→ What this task involves
From the records below, output exactly the lines running from the line containing "Section UserMem." through the line containing "- assert (He", and no others.

━━ Listed entries

Lemma close_ok id p :
  proc_wf p → is_u32 id →
  let '(rc, p') := close id p in
  (rc = 0 ∧ handle p id ≠ None ∧ handle p' id = None ∧ only_name id p p') ∨
  (rc = -1 ∧ p' = p ∧ handle p id = None).
Proof.
  intros Hwf Hid. unfold close. rewrite decode_sem, decode_child, decode_file by done.
  destruct ((SEM <=? id) && (id <? SEM + 10)) eqn:Hs; [|
    destruct ((PROC <=? id) && (id <? PROC + 10)) eqn:Hc; [|
      destruct ((FL <=? id) && (id <? FL + 10)) eqn:Hf]].
  all: assert (Hh := handle_eq p id Hid); rewrite ?Hs, ?Hc in Hh.
  - bool_to_prop. rewrite (proj2 (Z.eqb_neq (id - SEM) _)) by lia. cbn [negb].
    destruct (slot (sems p) (id - SEM)) as [l|]; [left|right; by auto].
    split; [done|]. split; [by rewrite Hh|]. pose proof (pw_sems _ Hwf).
    assert (E : SEM + Z.of_nat (Z.to_nat (id - SEM)) = id) by lia.
    split; [|split; [by apply insert_wf|]].
    + unfold clear_slot. by rewrite handle_sems, E, Z.eqb_refl by (done || lia).
    + intros id' Hid' Hne. unfold clear_slot. rewrite handle_sems, E by (done || lia).
      by rewrite (proj2 (Z.eqb_neq id' id)).
  - bool_to_prop. rewrite (proj2 (Z.eqb_neq (id - PROC) _)) by lia. cbn [negb].
    change (negb (-1 =? -1)) with false. cbv iota.
    destruct (slot (children p) (id - PROC)) as [l|]; [left|right; by auto].
    split; [done|]. split; [by rewrite Hh|]. pose proof (pw_children _ Hwf).
    assert (E : PROC + Z.of_nat (Z.to_nat (id - PROC)) = id) by lia.
    split; [|split; [by apply insert_wf|]].
    + unfold clear_slot. by rewrite handle_children, E, Z.eqb_refl by (done || lia).
    + intros id' Hid' Hne. unfold clear_slot. rewrite handle_children, E by (done || lia).
      by rewrite (proj2 (Z.eqb_neq id' id)).
  - unfold FL in *. rewrite !Z.sub_0_r, Z.add_0_l in *. rewrite Hf in Hh. bool_to_prop.
    rewrite (proj2 (Z.eqb_neq id _)) by lia. change (negb (-1 =? -1)) with false. cbn [negb].
    destruct (slot (files p) id) as [l|]; [left|right; by auto].
    split; [done|]. split; [by rewrite Hh|]. pose proof (pw_files _ Hwf).
    assert (E : Z.of_nat (Z.to_nat id) = id) by lia.
    split; [|split; [by apply insert_wf|]].
    + unfold clear_slot. by rewrite handle_files, E, Z.eqb_refl by (done || lia).
    + intros id' Hid' Hne. unfold clear_slot. rewrite handle_files, E by (done || lia).
      by rewrite (proj2 (Z.eqb_neq id' id)).
  - change (negb (-1 =? -1)) with false. cbv iota. right. split; [done|]. split; [done|].
    unfold FL in Hf. rewrite Z.add_0_l in Hf. by rewrite Hf in Hh.
Qed.

Lemma lookups_ok id p :
  is_u32 id →
  getSemaphore id p = match handle p id with Some (RSem l) => Some l | _ => None end ∧
  getFile id p = match handle p id with Some (RFile l) => Some l | _ => None end.
Proof.
  intros Hid. split.
  - assert (getSemaphore id p =
      if getSemaphoreIndex id <? 0 then None else slot (sems p) (getSemaphoreIndex id)) as ->.
    { unfold getSemaphore, getSemaphoreIndex, NSEM.
      pose proof (index_eq (u32 id)) as Hx. fold (index_of id) in Hx.
      destruct (kind_of id =? SEM), (10 <=? index_of id) eqn:E; cbn; try done.
      by rewrite (proj2 (Z.ltb_ge _ 0)) by zlia. }
    rewrite decode_sem, handle_eq by done.
    destruct ((SEM <=? id) && (id <? SEM + 10)) eqn:Hs.
    + bool_to_prop. rewrite (proj2 (Z.ltb_ge _ 0)) by lia. by destruct (slot (sems p) _).
    + change (-1 <? 0) with true. cbv iota. repeat (destruct (_ && _)); by try destruct (slot _ _).
  - unfold getFile. rewrite decode_file, handle_eq by done. unfold FL, SEM, PROC.
    rewrite !Z.sub_0_r, Z.add_0_l. destruct ((0 <=? id) && (id <? 10)) eqn:Hf.
    + bool_to_prop. rewrite (proj2 (Z.ltb_ge _ 0)) by lia.
      rewrite (proj2 (Z.leb_gt 0x20000000 id)), (proj2 (Z.leb_gt 0x10000000 id)) by lia. cbn [andb].
      by destruct (slot (files p) _).
    + change (-1 <? 0) with true. cbv iota. repeat (destruct (_ && _)); by try destruct (slot _ _).
Qed.
(* ===== verification/UserMem.v ===== *)
(** * User memory: accesses through the page tables and the page-fault handler

    The kernel reads and writes the memory of the current process through the
    processor's translation; an access to a page that is not mapped raises a
    page fault, [vmm_pageFault] (file Vmm) runs and the access is retried.  The
    system calls (file Sys) use the operations defined here, and the theorem
    states that they implement a flat memory. *)

From S2P Require Import Prelude Mem Config PhysMem Paging BlockIO Vmm Fork.
Local Open Scope Z_scope.

Section UserMem.
Context {F : Type} `{FileNode F} (kConfig : Config).

(** The physical address the processor uses for [va]. *)
Definition phys (m : mach) (pd va : Z) : option Z :=
  match walk (ram m) pd va with Some e => Some (base e + va mod 4096) | None => None end.

(** The state an access works on: the regions of the process and the memory. *)
Record ustate := MkUstate { regions : list (@VMEntry F); uvmm : @vmm F }.

Definition umach (u : ustate) : mach := vm_mach (uvmm u).

Definition uset_ram (r : mem) (u : ustate) : ustate :=
  MkUstate (regions u) (set_mach (set_ram r (umach u)) (uvmm u)).

(** One access: the physical address; the thread ends when the fault handler
    finds no region. Addresses have 32 bits. *)
Definition access (pd va : Z) : prog ustate Z := λ u,
  let va := u32 va in
  match phys (umach u) pd va with
  | Some pa => Ret (Some pa, u)
  | None =>
      '(ok, es, s) ← vmm_pageFault pd pd pd va (regions u) (uvmm u);
      if ok : bool then
        pa ← deref (phys (vm_mach s) pd va);
        Ret (Some pa, MkUstate es s)
      else Ret (None, MkUstate es s)
  end.

Definition user_ld8 (pd va : Z) : prog ustate Z :=
  let! pa := access pd va in pget (λ u, ld8 (ram (umach u)) pa).

Definition user_st8 (pd va v : Z) : prog ustate unit :=
  let! pa := access pd va in pset (λ u, uset_ram (st8 (ram (umach u)) pa v) u).
Lemma demo_empty pd es p : demo_spaces !! p = Some (pd, es) →
  as_wf (allocated 6291456 [] dm2) (ram dm2) pd ∧
  (∀ i, 0 <= i < 1024 → absent (entry (ram dm2) pd i) = true) ∧
  ∀ va, is_u32 va → walk (ram dm2) pd va = None.
Proof.
  destruct p as [|[|p]]; cbn; [intros [= <- _]|intros [= <- _]|done].
  - assert (He : ∀ i, 0 <= i < 1024 → absent (entry (ram dm2) 6291456 i) = true).
    { intros i Hi. rewrite (entry_agree (ram dm1)); [|apply (ap_frame _ _ _ _ _ _ dm2_post); lia|done].
      by apply (empty_space _ _ _ _ _ _ dm1_post). }
    split; [apply dm2_space|]. split; [exact He|]. intros va Hva. unfold walk.
    by rewrite He by (by apply pdi_range).
  - apply (empty_space _ _ _ _ _ _ dm2_post).
Qed.

Lemma demo_untouched : untouched 12 (λ k, k mod 251) 6291456 [] demo_spaces demo_shared_vmm.
Proof.
  split; [split|..].
  - apply (ap_wf _ _ _ _ _ _ dm2_post).
  - intros p pd es Hp. by apply (demo_empty pd es p).
  - intros p q pd es pd' es' Hp Hq Hne. destruct (demo_empty pd es p Hp) as (_ & Ha & _).
    split; [|intros i Hi E|intros i j Hi _ E].
    + destruct p as [|[|p]], q as [|[|q]]; cbn in *; try done; congruence.
    + cbn [vm_mach demo_shared_vmm] in E. by rewrite Ha in E.
    + cbn [vm_mach demo_shared_vmm] in E. by rewrite Ha in E by lia.
  - exists []. split; [|by apply Forall_nil]. apply (nodes_ok_intro _ []); [done|done|by constructor..].
  - intros p pd es va Hp (Hu & _). by apply (demo_empty pd es p).
Qed.

Definition demo_ops : list op :=
  [Load 0 0x80001010; Store 1 0xa0000010 7; Load 0 0x90000010; Load 0 0x80001010; Load 1 0xa0000011].

Lemma demo_ops_ok : Forall (op_ok 12 (λ k, k mod 251) demo_spaces) demo_ops.
Proof.
  repeat apply Forall_cons_2; [..|by apply Forall_nil];
    eexists _, _; (split; [reflexivity|]); (split; [unfold is_u32; cbn; lia|]);
    (split; [cbn; lia|]); eexists _, demo_file; do 3 (split; [reflexivity|]);
    (split; [apply demo_file_ok|done]).
Qed.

━━━━

→ Task output
Section UserMem.
Context {F : Type} `{FileNode F} (kConfig : Config).

(** The physical address the processor uses for [va]. *)
Definition phys (m : mach) (pd va : Z) : option Z :=
  match walk (ram m) pd va with Some e => Some (base e + va mod 4096) | None => None end.

(** The state an access works on: the regions of the process and the memory. *)
Record ustate := MkUstate { regions : list (@VMEntry F); uvmm : @vmm F }.

Definition umach (u : ustate) : mach := vm_mach (uvmm u).

Definition uset_ram (r : mem) (u : ustate) : ustate :=
  MkUstate (regions u) (set_mach (set_ram r (umach u)) (uvmm u)).

(** One access: the physical address; the thread ends when the fault handler
    finds no region. Addresses have 32 bits. *)
Definition access (pd va : Z) : prog ustate Z := λ u,
  let va := u32 va in
  match phys (umach u) pd va with
  | Some pa => Ret (Some pa, u)
  | None =>
      '(ok, es, s) ← vmm_pageFault pd pd pd va (regions u) (uvmm u);
      if ok : bool then
        pa ← deref (phys (vm_mach s) pd va);
        Ret (Some pa, MkUstate es s)
      else Ret (None, MkUstate es s)
  end.

Definition user_ld8 (pd va : Z) : prog ustate Z :=
  let! pa := access pd va in pget (λ u, ld8 (ram (umach u)) pa).

Definition user_st8 (pd va v : Z) : prog ustate unit :=
  let! pa := access pd va in pset (λ u, uset_ram (st8 (ram (umach u)) pa v) u).
Lemma demo_empty pd es p : demo_spaces !! p = Some (pd, es) →
  as_wf (allocated 6291456 [] dm2) (ram dm2) pd ∧
  (∀ i, 0 <= i < 1024 → absent (entry (ram dm2) pd i) = true) ∧
  ∀ va, is_u32 va → walk (ram dm2) pd va = None.
Proof.
  destruct p as [|[|p]]; cbn; [intros [= <- _]|intros [= <- _]|done].
  - assert (He : ∀ i, 0 <= i < 1024 → absent (entry (ram dm2) 6291456 i) = true).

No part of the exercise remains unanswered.